Recreate the entire listing that appears below, exactly.

=-=-=-=-=

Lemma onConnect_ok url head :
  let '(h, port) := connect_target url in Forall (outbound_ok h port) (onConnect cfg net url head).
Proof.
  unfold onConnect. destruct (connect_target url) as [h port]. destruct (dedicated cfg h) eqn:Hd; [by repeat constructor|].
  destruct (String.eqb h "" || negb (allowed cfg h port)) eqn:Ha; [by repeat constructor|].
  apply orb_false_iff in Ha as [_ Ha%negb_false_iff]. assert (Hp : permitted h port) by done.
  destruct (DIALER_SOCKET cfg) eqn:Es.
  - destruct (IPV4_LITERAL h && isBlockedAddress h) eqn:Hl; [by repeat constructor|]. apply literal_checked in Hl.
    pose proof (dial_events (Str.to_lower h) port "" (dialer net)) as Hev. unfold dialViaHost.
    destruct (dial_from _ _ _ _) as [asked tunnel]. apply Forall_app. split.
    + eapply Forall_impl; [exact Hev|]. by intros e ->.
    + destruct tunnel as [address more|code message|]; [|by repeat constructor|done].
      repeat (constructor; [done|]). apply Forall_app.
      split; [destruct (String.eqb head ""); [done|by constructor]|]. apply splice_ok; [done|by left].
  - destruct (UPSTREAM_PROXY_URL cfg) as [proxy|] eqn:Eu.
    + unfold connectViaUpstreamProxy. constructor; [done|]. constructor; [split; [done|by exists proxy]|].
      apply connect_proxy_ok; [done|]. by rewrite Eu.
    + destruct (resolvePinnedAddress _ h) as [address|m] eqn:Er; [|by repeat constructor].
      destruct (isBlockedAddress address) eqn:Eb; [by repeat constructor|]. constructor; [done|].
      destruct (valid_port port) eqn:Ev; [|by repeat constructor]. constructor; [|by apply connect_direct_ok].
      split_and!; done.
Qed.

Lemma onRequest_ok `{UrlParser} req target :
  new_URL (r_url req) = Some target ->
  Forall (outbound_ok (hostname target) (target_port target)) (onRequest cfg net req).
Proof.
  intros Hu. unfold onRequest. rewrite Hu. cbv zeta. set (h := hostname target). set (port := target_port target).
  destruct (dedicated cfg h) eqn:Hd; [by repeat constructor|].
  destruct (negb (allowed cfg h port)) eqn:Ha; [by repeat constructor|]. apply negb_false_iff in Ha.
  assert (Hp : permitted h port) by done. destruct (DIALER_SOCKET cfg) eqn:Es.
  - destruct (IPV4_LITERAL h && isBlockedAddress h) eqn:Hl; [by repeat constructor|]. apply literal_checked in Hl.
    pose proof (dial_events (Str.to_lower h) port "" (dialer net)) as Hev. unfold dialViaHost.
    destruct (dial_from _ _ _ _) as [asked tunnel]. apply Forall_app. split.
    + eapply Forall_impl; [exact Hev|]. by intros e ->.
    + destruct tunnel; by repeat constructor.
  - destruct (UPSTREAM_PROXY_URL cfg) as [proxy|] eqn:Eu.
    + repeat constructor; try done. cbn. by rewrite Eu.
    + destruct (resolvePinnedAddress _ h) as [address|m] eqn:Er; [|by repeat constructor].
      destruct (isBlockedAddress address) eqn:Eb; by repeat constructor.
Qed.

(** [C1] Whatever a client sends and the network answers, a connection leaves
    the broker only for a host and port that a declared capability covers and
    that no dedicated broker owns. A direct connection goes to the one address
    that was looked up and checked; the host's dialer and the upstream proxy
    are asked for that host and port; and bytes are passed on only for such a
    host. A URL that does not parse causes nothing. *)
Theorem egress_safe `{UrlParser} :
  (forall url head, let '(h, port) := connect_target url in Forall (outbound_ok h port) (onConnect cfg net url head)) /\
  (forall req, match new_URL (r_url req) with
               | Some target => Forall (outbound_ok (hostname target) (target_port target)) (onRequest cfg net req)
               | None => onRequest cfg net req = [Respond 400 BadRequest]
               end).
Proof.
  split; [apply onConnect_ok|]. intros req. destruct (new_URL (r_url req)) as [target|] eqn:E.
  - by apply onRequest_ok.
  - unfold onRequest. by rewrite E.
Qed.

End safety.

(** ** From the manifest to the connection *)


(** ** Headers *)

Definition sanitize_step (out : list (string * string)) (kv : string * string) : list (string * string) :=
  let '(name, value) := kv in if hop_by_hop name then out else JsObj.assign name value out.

=-=-=-=-=

■ **Solution for this problem**
Lemma onConnect_ok url head :
  let '(h, port) := connect_target url in Forall (outbound_ok h port) (onConnect cfg net url head).
Proof.
  unfold onConnect. destruct (connect_target url) as [h port]. destruct (dedicated cfg h) eqn:Hd; [by repeat constructor|].
  destruct (String.eqb h "" || negb (allowed cfg h port)) eqn:Ha; [by repeat constructor|].
  apply orb_false_iff in Ha as [_ Ha%negb_false_iff]. assert (Hp : permitted h port) by done.
  destruct (DIALER_SOCKET cfg) eqn:Es.
  - destruct (IPV4_LITERAL h && isBlockedAddress h) eqn:Hl; [by repeat constructor|]. apply literal_checked in Hl.
    pose proof (dial_events (Str.to_lower h) port "" (dialer net)) as Hev. unfold dialViaHost.
    destruct (dial_from _ _ _ _) as [asked tunnel]. apply Forall_app. split.
    + eapply Forall_impl; [exact Hev|]. by intros e ->.
    + destruct tunnel as [address more|code message|]; [|by repeat constructor|done].
      repeat (constructor; [done|]). apply Forall_app.
      split; [destruct (String.eqb head ""); [done|by constructor]|]. apply splice_ok; [done|by left].
  - destruct (UPSTREAM_PROXY_URL cfg) as [proxy|] eqn:Eu.
    + unfold connectViaUpstreamProxy. constructor; [done|]. constructor; [split; [done|by exists proxy]|].
      apply connect_proxy_ok; [done|]. by rewrite Eu.
    + destruct (resolvePinnedAddress _ h) as [address|m] eqn:Er; [|by repeat constructor].
      destruct (isBlockedAddress address) eqn:Eb; [by repeat constructor|]. constructor; [done|].
      destruct (valid_port port) eqn:Ev; [|by repeat constructor]. constructor; [|by apply connect_direct_ok].
      split_and!; done.
Qed.

Lemma onRequest_ok `{UrlParser} req target :
  new_URL (r_url req) = Some target ->
  Forall (outbound_ok (hostname target) (target_port target)) (onRequest cfg net req).
Proof.
  intros Hu. unfold onRequest. rewrite Hu. cbv zeta. set (h := hostname target). set (port := target_port target).
  destruct (dedicated cfg h) eqn:Hd; [by repeat constructor|].
  destruct (negb (allowed cfg h port)) eqn:Ha; [by repeat constructor|]. apply negb_false_iff in Ha.
  assert (Hp : permitted h port) by done. destruct (DIALER_SOCKET cfg) eqn:Es.
  - destruct (IPV4_LITERAL h && isBlockedAddress h) eqn:Hl; [by repeat constructor|]. apply literal_checked in Hl.
    pose proof (dial_events (Str.to_lower h) port "" (dialer net)) as Hev. unfold dialViaHost.
    destruct (dial_from _ _ _ _) as [asked tunnel]. apply Forall_app. split.
    + eapply Forall_impl; [exact Hev|]. by intros e ->.
    + destruct tunnel; by repeat constructor.
  - destruct (UPSTREAM_PROXY_URL cfg) as [proxy|] eqn:Eu.
    + repeat constructor; try done. cbn. by rewrite Eu.
    + destruct (resolvePinnedAddress _ h) as [address|m] eqn:Er; [|by repeat constructor].
      destruct (isBlockedAddress address) eqn:Eb; by repeat constructor.
Qed.

(** [C1] Whatever a client sends and the network answers, a connection leaves
    the broker only for a host and port that a declared capability covers and
    that no dedicated broker owns. A direct connection goes to the one address
    that was looked up and checked; the host's dialer and the upstream proxy
    are asked for that host and port; and bytes are passed on only for such a
    host. A URL that does not parse causes nothing. *)
Theorem egress_safe `{UrlParser} :
  (forall url head, let '(h, port) := connect_target url in Forall (outbound_ok h port) (onConnect cfg net url head)) /\
  (forall req, match new_URL (r_url req) with
               | Some target => Forall (outbound_ok (hostname target) (target_port target)) (onRequest cfg net req)
               | None => onRequest cfg net req = [Respond 400 BadRequest]
               end).
Proof.
  split; [apply onConnect_ok|]. intros req. destruct (new_URL (r_url req)) as [target|] eqn:E.
  - by apply onRequest_ok.
  - unfold onRequest. by rewrite E.
Qed.

End safety.

(** ** From the manifest to the connection *)


(** ** Headers *)

Definition sanitize_step (out : list (string * string)) (kv : string * string) : list (string * string) :=
  let '(name, value) := kv in if hop_by_hop name then out else JsObj.assign name value out.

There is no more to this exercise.